Only the lines of the data below from the one with "Z.land_lor_distr_l, !Z.land_ones by lia." through the one with "unfold flag. rewrite Z.land_lor_distr_l." are wanted. Repeat them exactly.

▸ Dataset:
* * *

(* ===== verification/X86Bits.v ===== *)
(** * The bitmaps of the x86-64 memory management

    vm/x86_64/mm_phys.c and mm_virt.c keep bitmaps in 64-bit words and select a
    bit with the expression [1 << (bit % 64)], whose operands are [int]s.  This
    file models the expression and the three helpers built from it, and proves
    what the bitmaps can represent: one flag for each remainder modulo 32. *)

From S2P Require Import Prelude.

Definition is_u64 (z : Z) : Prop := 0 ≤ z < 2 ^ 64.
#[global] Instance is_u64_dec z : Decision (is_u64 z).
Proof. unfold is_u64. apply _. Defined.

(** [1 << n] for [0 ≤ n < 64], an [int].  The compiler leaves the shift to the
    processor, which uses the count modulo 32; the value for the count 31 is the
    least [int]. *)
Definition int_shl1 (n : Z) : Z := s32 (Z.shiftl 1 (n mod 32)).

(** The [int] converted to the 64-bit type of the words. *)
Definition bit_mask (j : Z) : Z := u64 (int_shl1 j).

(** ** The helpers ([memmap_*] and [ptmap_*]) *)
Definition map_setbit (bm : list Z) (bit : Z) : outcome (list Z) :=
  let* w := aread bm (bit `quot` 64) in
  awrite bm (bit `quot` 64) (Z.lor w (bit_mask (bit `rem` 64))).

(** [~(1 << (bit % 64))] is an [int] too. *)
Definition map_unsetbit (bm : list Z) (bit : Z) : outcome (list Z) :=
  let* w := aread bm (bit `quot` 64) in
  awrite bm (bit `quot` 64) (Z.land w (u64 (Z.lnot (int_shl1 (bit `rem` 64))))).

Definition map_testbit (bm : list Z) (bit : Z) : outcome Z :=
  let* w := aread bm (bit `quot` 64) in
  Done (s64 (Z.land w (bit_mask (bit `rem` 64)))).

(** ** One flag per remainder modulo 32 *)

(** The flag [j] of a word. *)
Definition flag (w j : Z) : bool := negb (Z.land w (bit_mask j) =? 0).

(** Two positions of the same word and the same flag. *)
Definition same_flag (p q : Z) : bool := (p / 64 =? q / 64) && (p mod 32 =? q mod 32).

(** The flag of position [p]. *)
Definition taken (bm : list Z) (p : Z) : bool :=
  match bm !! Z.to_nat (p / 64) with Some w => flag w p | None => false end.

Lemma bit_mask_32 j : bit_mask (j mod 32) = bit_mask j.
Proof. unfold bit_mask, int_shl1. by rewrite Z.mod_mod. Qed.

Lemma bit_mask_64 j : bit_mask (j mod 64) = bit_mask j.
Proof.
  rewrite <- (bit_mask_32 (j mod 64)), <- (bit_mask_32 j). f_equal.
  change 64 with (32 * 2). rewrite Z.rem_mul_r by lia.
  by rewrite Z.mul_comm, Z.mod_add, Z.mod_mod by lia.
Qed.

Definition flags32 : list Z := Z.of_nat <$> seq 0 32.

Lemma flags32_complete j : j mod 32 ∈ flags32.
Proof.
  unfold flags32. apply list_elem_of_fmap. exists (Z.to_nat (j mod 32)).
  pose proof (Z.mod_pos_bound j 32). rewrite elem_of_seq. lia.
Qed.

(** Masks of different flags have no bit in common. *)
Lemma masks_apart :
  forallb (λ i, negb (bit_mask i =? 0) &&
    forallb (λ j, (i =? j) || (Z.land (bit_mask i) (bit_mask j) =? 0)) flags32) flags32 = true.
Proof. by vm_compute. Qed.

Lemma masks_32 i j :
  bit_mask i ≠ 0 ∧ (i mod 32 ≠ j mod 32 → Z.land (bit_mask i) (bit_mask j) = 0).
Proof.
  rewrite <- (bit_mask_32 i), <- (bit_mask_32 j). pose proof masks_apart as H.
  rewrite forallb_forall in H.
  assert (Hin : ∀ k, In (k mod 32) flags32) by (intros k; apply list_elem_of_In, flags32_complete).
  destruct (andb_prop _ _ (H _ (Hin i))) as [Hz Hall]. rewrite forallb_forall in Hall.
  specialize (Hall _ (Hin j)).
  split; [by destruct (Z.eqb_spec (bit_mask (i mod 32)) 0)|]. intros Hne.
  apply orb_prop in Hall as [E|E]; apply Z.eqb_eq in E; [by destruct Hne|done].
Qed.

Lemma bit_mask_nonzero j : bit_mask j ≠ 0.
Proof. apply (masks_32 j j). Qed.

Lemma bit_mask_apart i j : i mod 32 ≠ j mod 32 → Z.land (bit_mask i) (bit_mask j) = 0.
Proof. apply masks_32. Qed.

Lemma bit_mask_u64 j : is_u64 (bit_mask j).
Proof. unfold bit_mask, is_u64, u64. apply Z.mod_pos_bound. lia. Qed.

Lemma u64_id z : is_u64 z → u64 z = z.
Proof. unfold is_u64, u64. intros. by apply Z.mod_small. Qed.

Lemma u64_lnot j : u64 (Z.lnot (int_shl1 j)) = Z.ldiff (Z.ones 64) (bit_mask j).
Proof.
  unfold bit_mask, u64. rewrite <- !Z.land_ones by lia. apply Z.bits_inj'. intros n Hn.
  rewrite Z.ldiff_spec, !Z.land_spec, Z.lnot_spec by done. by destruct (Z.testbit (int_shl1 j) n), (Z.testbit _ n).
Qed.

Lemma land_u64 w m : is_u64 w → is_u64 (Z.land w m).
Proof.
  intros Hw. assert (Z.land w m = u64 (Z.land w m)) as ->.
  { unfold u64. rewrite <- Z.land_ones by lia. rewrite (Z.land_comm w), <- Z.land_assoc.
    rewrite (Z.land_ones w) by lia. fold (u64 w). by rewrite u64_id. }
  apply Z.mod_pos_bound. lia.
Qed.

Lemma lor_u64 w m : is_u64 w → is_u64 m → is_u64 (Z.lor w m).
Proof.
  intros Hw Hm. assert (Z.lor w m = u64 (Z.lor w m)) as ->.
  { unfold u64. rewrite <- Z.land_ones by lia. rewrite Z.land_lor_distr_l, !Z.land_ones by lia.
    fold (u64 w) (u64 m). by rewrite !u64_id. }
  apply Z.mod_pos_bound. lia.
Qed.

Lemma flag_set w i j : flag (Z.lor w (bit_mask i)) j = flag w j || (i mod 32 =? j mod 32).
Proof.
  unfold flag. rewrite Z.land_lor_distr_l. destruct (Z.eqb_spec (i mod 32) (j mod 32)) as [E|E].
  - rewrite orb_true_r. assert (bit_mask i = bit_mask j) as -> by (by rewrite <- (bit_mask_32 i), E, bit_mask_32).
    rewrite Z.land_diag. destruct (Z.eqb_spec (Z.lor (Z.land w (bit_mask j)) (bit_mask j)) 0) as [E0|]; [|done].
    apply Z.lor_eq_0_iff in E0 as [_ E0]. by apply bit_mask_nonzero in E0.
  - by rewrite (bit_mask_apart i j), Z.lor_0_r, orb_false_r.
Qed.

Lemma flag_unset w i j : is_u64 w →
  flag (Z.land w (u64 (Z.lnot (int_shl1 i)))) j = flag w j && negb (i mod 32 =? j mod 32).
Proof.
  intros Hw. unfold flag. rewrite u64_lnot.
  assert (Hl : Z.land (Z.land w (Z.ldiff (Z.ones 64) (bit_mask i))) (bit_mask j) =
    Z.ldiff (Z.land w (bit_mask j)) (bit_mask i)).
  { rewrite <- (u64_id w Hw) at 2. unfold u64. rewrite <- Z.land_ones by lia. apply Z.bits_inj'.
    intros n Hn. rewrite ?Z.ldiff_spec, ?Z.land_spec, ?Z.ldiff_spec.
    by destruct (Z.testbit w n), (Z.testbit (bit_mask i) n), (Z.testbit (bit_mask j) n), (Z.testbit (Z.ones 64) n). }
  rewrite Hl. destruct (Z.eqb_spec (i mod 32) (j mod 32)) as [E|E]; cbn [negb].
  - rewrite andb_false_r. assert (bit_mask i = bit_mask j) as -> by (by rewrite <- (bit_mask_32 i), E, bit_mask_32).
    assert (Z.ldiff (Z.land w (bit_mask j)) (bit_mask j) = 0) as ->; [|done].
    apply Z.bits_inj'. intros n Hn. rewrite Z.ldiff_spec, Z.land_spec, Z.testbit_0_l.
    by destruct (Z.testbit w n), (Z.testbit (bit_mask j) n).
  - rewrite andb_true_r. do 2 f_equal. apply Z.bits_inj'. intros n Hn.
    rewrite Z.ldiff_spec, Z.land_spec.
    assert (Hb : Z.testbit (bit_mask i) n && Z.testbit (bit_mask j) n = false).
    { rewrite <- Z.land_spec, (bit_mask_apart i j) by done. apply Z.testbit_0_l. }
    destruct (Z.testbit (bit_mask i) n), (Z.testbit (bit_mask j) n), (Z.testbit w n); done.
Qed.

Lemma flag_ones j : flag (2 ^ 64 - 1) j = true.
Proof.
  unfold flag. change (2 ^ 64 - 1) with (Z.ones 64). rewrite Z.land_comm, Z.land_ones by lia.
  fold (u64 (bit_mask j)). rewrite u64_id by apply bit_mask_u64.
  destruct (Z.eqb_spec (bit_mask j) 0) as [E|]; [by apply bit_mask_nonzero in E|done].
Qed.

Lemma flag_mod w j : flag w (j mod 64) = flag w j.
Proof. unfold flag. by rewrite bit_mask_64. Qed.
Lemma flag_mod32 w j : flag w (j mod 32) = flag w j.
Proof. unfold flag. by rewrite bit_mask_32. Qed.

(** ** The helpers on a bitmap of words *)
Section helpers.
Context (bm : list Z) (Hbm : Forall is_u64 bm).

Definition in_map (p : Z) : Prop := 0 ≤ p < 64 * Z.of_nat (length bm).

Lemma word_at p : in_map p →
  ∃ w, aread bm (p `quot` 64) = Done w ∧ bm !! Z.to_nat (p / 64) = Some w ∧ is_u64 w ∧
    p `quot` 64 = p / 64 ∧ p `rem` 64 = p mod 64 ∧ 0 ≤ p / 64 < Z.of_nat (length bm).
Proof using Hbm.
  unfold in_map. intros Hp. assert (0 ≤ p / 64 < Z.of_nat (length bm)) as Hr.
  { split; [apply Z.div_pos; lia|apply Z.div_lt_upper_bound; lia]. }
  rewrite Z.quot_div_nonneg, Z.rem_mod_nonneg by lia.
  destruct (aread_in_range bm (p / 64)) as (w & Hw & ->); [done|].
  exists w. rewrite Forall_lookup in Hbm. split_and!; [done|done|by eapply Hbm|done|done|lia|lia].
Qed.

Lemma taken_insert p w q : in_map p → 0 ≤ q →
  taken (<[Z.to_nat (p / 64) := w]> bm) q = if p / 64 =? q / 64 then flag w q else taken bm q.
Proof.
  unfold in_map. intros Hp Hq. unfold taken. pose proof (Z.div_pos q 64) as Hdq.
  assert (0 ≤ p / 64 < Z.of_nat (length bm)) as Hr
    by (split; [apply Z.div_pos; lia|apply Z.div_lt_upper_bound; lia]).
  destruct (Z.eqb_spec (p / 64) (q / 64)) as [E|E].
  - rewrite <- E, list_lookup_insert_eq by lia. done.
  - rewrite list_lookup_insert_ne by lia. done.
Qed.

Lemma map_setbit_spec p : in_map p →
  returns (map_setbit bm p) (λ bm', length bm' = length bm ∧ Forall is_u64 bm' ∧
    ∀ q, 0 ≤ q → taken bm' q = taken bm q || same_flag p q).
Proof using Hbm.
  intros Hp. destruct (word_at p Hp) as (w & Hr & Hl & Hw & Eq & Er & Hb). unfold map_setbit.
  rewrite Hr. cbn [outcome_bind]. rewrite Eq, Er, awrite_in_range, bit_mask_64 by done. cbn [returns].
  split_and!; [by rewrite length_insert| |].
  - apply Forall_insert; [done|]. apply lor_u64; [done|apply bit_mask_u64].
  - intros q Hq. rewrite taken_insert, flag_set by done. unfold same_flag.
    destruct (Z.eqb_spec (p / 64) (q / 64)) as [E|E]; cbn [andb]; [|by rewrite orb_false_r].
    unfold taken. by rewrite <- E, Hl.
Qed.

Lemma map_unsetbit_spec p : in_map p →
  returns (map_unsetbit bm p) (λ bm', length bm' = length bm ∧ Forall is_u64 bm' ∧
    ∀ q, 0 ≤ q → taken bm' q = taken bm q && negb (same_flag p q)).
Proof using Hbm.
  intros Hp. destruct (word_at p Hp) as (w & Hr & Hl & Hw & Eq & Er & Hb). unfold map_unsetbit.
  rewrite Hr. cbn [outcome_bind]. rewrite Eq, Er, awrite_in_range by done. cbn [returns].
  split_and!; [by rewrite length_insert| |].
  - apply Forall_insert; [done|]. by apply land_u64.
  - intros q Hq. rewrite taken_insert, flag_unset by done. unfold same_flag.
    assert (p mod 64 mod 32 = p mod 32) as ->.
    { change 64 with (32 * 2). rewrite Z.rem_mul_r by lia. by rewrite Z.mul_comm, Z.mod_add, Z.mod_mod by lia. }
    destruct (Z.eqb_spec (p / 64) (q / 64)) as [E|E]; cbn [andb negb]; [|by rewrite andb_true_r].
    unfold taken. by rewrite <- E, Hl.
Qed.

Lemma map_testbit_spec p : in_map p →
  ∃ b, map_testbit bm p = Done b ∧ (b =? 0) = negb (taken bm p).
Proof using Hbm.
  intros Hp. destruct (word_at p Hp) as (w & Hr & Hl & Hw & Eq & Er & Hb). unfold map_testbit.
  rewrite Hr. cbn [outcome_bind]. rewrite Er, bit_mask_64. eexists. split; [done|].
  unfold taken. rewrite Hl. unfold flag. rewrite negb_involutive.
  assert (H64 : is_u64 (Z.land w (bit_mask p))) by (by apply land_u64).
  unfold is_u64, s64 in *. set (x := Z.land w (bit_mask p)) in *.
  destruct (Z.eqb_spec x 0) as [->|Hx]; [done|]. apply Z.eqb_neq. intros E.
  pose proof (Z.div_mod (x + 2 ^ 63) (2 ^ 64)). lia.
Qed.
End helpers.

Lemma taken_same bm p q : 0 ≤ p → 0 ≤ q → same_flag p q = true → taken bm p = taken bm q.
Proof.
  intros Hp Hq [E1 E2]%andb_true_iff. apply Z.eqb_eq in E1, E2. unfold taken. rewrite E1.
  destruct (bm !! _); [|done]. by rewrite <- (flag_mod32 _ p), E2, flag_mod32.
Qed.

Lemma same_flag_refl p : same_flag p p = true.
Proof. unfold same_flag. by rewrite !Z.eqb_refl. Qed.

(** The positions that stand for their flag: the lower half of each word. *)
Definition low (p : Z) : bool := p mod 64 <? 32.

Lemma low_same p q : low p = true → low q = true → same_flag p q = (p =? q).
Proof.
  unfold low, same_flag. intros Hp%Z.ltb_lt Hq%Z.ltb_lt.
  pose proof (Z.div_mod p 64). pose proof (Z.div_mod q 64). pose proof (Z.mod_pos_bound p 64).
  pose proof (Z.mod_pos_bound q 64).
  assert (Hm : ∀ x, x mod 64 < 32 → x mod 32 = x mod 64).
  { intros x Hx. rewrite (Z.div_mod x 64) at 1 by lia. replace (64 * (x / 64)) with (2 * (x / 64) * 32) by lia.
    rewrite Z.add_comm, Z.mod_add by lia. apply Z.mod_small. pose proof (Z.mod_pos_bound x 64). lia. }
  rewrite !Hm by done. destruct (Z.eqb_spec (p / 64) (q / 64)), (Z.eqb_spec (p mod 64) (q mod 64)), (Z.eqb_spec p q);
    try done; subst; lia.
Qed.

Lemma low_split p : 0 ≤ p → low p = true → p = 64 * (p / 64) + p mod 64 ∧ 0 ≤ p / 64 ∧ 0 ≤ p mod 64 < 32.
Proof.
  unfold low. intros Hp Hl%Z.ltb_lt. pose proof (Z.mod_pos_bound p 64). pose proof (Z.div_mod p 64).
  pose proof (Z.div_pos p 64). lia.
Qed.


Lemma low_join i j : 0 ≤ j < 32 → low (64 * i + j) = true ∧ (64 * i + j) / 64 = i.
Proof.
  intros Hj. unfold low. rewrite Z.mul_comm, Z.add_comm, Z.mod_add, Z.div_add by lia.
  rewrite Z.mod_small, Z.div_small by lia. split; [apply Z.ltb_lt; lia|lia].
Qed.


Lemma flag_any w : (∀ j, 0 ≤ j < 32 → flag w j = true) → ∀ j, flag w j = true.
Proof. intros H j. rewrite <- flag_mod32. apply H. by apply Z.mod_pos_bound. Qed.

* * *

▸ Written response:
  { unfold u64. rewrite <- Z.land_ones by lia. rewrite Z.land_lor_distr_l, !Z.land_ones by lia.
    fold (u64 w) (u64 m). by rewrite !u64_id. }
  apply Z.mod_pos_bound. lia.
Qed.

Lemma flag_set w i j : flag (Z.lor w (bit_mask i)) j = flag w j || (i mod 32 =? j mod 32).
Proof.
  unfold flag. rewrite Z.land_lor_distr_l. destruct (Z.eqb_spec (i mod 32) (j mod 32)) as [E|E].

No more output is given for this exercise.